Aim of the exercise:
Below are some entries. Repeat exactly the lines from the one with "match l with" through the one with "(* A = A^R mod |X| *)", and only those.

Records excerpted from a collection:
----
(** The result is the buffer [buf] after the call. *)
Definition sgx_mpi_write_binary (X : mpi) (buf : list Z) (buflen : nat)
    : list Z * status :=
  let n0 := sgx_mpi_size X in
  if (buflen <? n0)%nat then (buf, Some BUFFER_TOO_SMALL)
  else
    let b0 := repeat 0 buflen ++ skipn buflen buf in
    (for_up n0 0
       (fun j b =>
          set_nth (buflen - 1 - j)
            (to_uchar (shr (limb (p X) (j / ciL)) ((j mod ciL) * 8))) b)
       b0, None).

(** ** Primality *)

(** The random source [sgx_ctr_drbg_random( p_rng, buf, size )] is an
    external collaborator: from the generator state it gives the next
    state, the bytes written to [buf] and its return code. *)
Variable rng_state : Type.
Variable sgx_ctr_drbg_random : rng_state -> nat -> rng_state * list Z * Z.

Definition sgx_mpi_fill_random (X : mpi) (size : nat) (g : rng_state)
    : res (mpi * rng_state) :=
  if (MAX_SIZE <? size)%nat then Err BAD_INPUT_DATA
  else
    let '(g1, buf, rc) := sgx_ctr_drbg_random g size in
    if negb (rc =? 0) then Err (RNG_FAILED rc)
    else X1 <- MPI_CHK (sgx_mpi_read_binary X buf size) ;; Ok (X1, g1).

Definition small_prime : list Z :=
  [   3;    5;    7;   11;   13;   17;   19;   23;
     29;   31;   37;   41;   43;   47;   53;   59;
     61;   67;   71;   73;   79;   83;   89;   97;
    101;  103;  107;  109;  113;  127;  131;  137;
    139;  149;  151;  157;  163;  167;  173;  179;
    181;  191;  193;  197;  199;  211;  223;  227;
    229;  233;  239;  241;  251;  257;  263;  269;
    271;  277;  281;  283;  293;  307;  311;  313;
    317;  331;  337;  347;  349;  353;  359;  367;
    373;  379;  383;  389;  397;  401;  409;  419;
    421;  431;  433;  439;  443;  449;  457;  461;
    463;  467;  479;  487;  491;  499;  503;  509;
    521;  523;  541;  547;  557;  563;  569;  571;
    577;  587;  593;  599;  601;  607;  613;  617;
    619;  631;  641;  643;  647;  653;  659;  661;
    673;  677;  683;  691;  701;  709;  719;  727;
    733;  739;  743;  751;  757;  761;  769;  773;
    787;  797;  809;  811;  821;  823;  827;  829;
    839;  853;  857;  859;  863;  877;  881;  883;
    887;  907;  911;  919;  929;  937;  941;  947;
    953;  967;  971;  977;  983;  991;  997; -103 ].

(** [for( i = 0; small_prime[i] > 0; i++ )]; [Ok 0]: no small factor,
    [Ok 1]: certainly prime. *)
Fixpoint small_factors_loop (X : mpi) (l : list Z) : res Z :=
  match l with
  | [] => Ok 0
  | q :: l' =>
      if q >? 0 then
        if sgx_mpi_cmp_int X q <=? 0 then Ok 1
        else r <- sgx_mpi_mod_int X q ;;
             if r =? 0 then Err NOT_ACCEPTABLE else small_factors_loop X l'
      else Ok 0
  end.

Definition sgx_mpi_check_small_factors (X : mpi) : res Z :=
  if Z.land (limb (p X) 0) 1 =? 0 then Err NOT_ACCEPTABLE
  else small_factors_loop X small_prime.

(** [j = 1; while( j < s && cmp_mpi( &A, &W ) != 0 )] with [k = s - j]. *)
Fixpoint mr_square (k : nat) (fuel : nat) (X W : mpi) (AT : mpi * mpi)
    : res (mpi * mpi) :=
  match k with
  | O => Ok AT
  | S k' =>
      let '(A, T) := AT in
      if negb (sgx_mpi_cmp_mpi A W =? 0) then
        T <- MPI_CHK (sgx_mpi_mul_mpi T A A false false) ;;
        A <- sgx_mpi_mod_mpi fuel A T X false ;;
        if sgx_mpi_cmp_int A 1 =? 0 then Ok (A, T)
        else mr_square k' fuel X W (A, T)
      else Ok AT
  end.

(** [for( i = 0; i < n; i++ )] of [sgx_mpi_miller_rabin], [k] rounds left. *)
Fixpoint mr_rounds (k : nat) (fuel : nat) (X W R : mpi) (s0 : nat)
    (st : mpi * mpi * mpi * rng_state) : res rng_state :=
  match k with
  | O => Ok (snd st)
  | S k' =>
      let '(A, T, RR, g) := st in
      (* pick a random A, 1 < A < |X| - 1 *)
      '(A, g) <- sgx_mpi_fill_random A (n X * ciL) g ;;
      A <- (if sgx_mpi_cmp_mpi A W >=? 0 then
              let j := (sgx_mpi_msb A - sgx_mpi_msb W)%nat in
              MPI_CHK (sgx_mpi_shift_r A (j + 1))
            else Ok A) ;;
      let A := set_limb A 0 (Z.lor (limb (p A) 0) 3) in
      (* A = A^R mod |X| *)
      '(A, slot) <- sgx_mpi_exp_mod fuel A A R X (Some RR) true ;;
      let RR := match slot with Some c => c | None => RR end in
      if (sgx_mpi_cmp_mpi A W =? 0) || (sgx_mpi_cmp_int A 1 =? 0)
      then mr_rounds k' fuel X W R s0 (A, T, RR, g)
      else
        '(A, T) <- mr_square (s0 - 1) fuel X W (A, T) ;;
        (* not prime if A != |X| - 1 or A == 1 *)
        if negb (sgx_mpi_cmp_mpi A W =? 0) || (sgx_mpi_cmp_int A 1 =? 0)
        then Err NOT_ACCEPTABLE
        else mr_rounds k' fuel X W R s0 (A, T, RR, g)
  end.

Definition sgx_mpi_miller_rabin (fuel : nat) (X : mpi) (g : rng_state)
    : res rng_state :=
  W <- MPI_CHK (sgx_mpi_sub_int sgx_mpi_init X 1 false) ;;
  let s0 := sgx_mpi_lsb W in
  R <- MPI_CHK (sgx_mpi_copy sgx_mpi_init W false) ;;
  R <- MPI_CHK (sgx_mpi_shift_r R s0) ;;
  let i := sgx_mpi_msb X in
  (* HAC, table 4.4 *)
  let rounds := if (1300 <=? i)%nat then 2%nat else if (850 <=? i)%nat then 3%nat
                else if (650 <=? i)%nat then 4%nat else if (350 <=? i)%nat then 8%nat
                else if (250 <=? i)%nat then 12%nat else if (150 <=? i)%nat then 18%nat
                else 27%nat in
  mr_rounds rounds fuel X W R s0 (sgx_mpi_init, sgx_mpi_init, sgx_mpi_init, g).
----
Response to the exercise:
  match l with
  | [] => Ok 0
  | q :: l' =>
      if q >? 0 then
        if sgx_mpi_cmp_int X q <=? 0 then Ok 1
        else r <- sgx_mpi_mod_int X q ;;
             if r =? 0 then Err NOT_ACCEPTABLE else small_factors_loop X l'
      else Ok 0
  end.

Definition sgx_mpi_check_small_factors (X : mpi) : res Z :=
  if Z.land (limb (p X) 0) 1 =? 0 then Err NOT_ACCEPTABLE
  else small_factors_loop X small_prime.

(** [j = 1; while( j < s && cmp_mpi( &A, &W ) != 0 )] with [k = s - j]. *)
Fixpoint mr_square (k : nat) (fuel : nat) (X W : mpi) (AT : mpi * mpi)
    : res (mpi * mpi) :=
  match k with
  | O => Ok AT
  | S k' =>
      let '(A, T) := AT in
      if negb (sgx_mpi_cmp_mpi A W =? 0) then
        T <- MPI_CHK (sgx_mpi_mul_mpi T A A false false) ;;
        A <- sgx_mpi_mod_mpi fuel A T X false ;;
        if sgx_mpi_cmp_int A 1 =? 0 then Ok (A, T)
        else mr_square k' fuel X W (A, T)
      else Ok AT
  end.

(** [for( i = 0; i < n; i++ )] of [sgx_mpi_miller_rabin], [k] rounds left. *)
Fixpoint mr_rounds (k : nat) (fuel : nat) (X W R : mpi) (s0 : nat)
    (st : mpi * mpi * mpi * rng_state) : res rng_state :=
  match k with
  | O => Ok (snd st)
  | S k' =>
      let '(A, T, RR, g) := st in
      (* pick a random A, 1 < A < |X| - 1 *)
      '(A, g) <- sgx_mpi_fill_random A (n X * ciL) g ;;
      A <- (if sgx_mpi_cmp_mpi A W >=? 0 then
              let j := (sgx_mpi_msb A - sgx_mpi_msb W)%nat in
              MPI_CHK (sgx_mpi_shift_r A (j + 1))
            else Ok A) ;;
      let A := set_limb A 0 (Z.lor (limb (p A) 0) 3) in
      (* A = A^R mod |X| *)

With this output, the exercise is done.